**DATA FOR REVIEW**
BEGIN

(** ** Expiry of inactive users *)

Lemma expire_fold (cutoff : Z) (users acc : gmap Z Z) (k : Z) :
  map_fold
    (λ userId lastActivityTime (acc : gmap Z Z),
       if bool_decide (lastActivityTime < cutoff)
       then delete userId acc else acc)
    acc users !! k =
  match users !! k with
  | Some last => if bool_decide (last < cutoff) then None else acc !! k
  | None => acc !! k
  end.
Proof.
  revert k. apply (map_fold_weak_ind (λ r (m : gmap Z Z), ∀ k,
    r !! k = match m !! k with
             | Some last => if bool_decide (last < cutoff) then None
                            else acc !! k
             | None => acc !! k
             end)).
  - intros k. by rewrite lookup_empty.
  - intros i x m r Hi IH k. destruct (decide (i = k)) as [-> | Hik].
    + rewrite lookup_insert_eq. case_bool_decide.
      * by rewrite lookup_delete_eq.
      * rewrite IH, Hi. done.
    + rewrite lookup_insert_ne by done. rewrite <- IH.
      case_bool_decide; [by rewrite lookup_delete_ne | done].
Qed.

Lemma expire_inactive_lookup (cutoff : Z) (users : gmap Z Z) (k : Z) :
  expire_inactive cutoff users !! k =
  match users !! k with
  | Some last => if bool_decide (last < cutoff) then None else Some last
  | None => None
  end.
Proof.
  unfold expire_inactive. rewrite expire_fold.
  destruct (users !! k) as [last |] eqn:Hk; [| done].
  by case_bool_decide.
Qed.

Section Expiry.

Variable config : Config.
Variable toFixed2 : float → float.
(** Merging the same description a second time changes nothing. *)
Lemma ssdp_fragment_absorbed address d udn old :
  ssdp_fragment address d udn (Some (ssdp_fragment address d udn old))
  = ssdp_fragment address d udn old.
Proof.
  set (f := ssdp_fragment address d udn old).
  assert (Js.truthy (Fragment.discoveryName f) = true
          ∧ (Js.truthy (Js.of_option (Dial.friendlyName d)) = true →
             Fragment.friendlyName f = Js.of_option (Dial.friendlyName d))
          ∧ (Js.truthy (Js.Str address) = true → Fragment.host f = Js.Str address)
          ∧ (Js.truthy (Js.of_option (Dial.manufacturer d)) = true →
             Fragment.manufacturer f = Js.of_option (Dial.manufacturer d))
          ∧ (Js.truthy (Js.of_option (Dial.modelName d)) = true →
             Fragment.modelName f = Js.of_option (Dial.modelName d)))
    as (Hdn & Hfn & Hh & Hm & Hmd).
  { subst f. destruct old as [f0|]; [|done]. simpl.
    destruct (ssdp_merge_fields (Js.Str (synthesized_name udn))
                (Js.of_option (Dial.friendlyName d)) (Js.Str address)
                (Js.of_option (Dial.manufacturer d))
                (Js.of_option (Dial.modelName d)) f0)
      as (E1 & E2 & E3 & E4 & E5 & E6).
    rewrite E1, E2, E4, E5, E6. rewrite synthesized_name_truthy. simpl.
    split; [by destruct (Js.truthy (Fragment.discoveryName f0)) eqn:E|].
    repeat split; by intros ->. }
  simpl.
  destruct (ssdp_merge_fields (Js.Str (synthesized_name udn))
              (Js.of_option (Dial.friendlyName d)) (Js.Str address)
              (Js.of_option (Dial.manufacturer d))
              (Js.of_option (Dial.modelName d)) f)
    as (E1 & E2 & E3 & E4 & E5 & E6).
  apply fragment_eq; try done.
  - rewrite E1. destruct (Js.truthy (Js.of_option (Dial.friendlyName d)));
      [symmetry; by apply Hfn|done].
  - rewrite E2. destruct (Js.truthy (Js.Str address));
      [symmetry; by apply Hh|done].
  - rewrite E4, Hdn. by rewrite andb_false_r.
  - rewrite E5. destruct (Js.truthy (Js.of_option (Dial.manufacturer d)));
      [symmetry; by apply Hm|done].
  - rewrite E6. destruct (Js.truthy (Js.of_option (Dial.modelName d)));
      [symmetry; by apply Hmd|done].
Qed.
(** * Reversion Hunter: a shallow embedding of the screening core

    The Python sources under [src/src] are embedded function by function.
    Python's [float] is IEEE-754 binary64, which is exactly Rocq's primitive
    [float]; every arithmetic step below is therefore the step the
    interpreter performs, and closed examples are settled by evaluation.

    Conventions:
    - a Python function that may raise returns a [result];
    - Python's [/] on floats raises [ZeroDivisionError] on a zero divisor
      ([py_div]), whereas arithmetic on numpy scalars follows IEEE-754 and
      yields an infinity or a NaN instead (plain [/]);
    - the builtins [min] and [max] are the comparison-driven selections of
      CPython ([py_min], [py_max]), which matters on NaN. *)

From Stdlib Require Import Floats ZArith List String Ascii Bool Lia.
Import ListNotations.

Set Warnings "-inexact-float".

Open Scope float_scope.

(** ** Python runtime conventions *)

Module Py.

(** The exceptions the embedded functions can meet. *)
Inductive exn : Type :=
| ZeroDivisionError
| OverflowError
| KeyError
| TypeError
| ValidationError.

Inductive result (A : Type) : Type :=
| Ok (a : A)
| Raise (e : exn).

Arguments Ok {A} a.
Arguments Raise {A} e.

Definition bind {A B : Type} (r : result A) (k : A -> result B) : result B :=
  match r with
  | Ok a => k a
  | Raise e => Raise e
  end.

(** [try: ... except Exception: handler] *)
Definition try_except {A : Type} (r : result A) (handler : A) : A :=
  match r with
  | Ok a => a
  | Raise _ => handler
  end.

END

**EXERCISE REQUIREMENTS**
Please copy the lines in the records above between the one holding "None => None" and the one holding "Fragment.friendlyName f = Js.of_option", inclusive, exactly and with no other line.

**EXPECTED ANSWER**
  | None => None
  end.
Proof.
  unfold expire_inactive. rewrite expire_fold.
  destruct (users !! k) as [last |] eqn:Hk; [| done].
  by case_bool_decide.
Qed.

Section Expiry.

Variable config : Config.
Variable toFixed2 : float → float.
(** Merging the same description a second time changes nothing. *)
Lemma ssdp_fragment_absorbed address d udn old :
  ssdp_fragment address d udn (Some (ssdp_fragment address d udn old))
  = ssdp_fragment address d udn old.
Proof.
  set (f := ssdp_fragment address d udn old).
  assert (Js.truthy (Fragment.discoveryName f) = true
          ∧ (Js.truthy (Js.of_option (Dial.friendlyName d)) = true →
             Fragment.friendlyName f = Js.of_option (Dial.friendlyName d))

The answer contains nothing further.